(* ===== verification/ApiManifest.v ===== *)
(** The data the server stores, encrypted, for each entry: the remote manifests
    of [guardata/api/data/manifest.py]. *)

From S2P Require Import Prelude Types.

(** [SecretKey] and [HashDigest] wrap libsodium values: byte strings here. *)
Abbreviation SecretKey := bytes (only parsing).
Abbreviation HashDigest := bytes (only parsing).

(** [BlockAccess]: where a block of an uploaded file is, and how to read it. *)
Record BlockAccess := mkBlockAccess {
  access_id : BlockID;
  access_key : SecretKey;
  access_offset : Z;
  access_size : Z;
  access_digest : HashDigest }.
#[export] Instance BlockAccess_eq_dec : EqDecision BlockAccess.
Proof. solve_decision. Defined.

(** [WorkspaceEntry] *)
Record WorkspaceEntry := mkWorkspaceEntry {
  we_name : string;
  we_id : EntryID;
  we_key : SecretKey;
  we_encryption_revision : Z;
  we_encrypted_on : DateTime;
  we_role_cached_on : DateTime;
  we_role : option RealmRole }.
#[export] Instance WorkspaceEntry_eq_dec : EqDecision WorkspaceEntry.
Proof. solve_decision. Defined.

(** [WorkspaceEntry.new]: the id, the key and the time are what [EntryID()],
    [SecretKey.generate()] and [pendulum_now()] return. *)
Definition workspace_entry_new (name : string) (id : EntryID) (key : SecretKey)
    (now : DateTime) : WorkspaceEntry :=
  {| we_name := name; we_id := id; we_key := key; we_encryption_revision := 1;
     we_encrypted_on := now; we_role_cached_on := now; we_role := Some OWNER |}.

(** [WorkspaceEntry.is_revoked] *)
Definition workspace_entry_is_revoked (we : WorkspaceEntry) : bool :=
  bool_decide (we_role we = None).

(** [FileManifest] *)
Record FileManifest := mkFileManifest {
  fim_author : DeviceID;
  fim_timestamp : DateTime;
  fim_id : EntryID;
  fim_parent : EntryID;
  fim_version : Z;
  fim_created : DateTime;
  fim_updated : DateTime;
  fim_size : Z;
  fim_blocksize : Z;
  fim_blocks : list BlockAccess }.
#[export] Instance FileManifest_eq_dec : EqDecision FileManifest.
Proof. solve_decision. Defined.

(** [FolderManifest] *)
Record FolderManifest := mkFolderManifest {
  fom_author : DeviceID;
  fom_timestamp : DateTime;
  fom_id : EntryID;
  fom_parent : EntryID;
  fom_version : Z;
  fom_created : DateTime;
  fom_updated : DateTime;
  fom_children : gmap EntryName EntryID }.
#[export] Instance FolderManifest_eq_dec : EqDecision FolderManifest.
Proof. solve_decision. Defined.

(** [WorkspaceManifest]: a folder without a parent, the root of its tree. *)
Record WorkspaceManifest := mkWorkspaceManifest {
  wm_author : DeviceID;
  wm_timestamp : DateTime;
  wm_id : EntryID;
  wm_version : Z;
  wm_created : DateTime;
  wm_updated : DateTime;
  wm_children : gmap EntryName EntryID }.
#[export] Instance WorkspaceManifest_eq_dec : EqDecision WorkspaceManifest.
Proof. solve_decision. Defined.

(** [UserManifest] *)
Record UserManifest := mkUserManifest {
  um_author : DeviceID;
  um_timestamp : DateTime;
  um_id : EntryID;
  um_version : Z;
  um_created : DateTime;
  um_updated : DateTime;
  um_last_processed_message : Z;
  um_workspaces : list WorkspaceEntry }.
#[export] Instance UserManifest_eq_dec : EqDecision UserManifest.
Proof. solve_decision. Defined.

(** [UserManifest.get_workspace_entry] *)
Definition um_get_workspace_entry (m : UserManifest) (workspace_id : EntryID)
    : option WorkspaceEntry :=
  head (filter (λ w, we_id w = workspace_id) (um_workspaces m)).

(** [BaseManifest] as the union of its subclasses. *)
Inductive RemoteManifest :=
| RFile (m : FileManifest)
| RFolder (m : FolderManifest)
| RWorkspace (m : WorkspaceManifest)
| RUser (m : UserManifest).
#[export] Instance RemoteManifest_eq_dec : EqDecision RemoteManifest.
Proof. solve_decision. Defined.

*TASK DIRECTIONS*
From the records above, reproduce exactly the lines from the one with "fim_author : DeviceID;" to the one with "Record WorkspaceManifest := mkWorkspaceManifest", both included, and no others.

*RESPONSE FOR THIS EXERCISE*
  fim_author : DeviceID;
  fim_timestamp : DateTime;
  fim_id : EntryID;
  fim_parent : EntryID;
  fim_version : Z;
  fim_created : DateTime;
  fim_updated : DateTime;
  fim_size : Z;
  fim_blocksize : Z;
  fim_blocks : list BlockAccess }.
#[export] Instance FileManifest_eq_dec : EqDecision FileManifest.
Proof. solve_decision. Defined.

(** [FolderManifest] *)
Record FolderManifest := mkFolderManifest {
  fom_author : DeviceID;
  fom_timestamp : DateTime;
  fom_id : EntryID;
  fom_parent : EntryID;
  fom_version : Z;
  fom_created : DateTime;
  fom_updated : DateTime;
  fom_children : gmap EntryName EntryID }.
#[export] Instance FolderManifest_eq_dec : EqDecision FolderManifest.
Proof. solve_decision. Defined.

(** [WorkspaceManifest]: a folder without a parent, the root of its tree. *)
Record WorkspaceManifest := mkWorkspaceManifest {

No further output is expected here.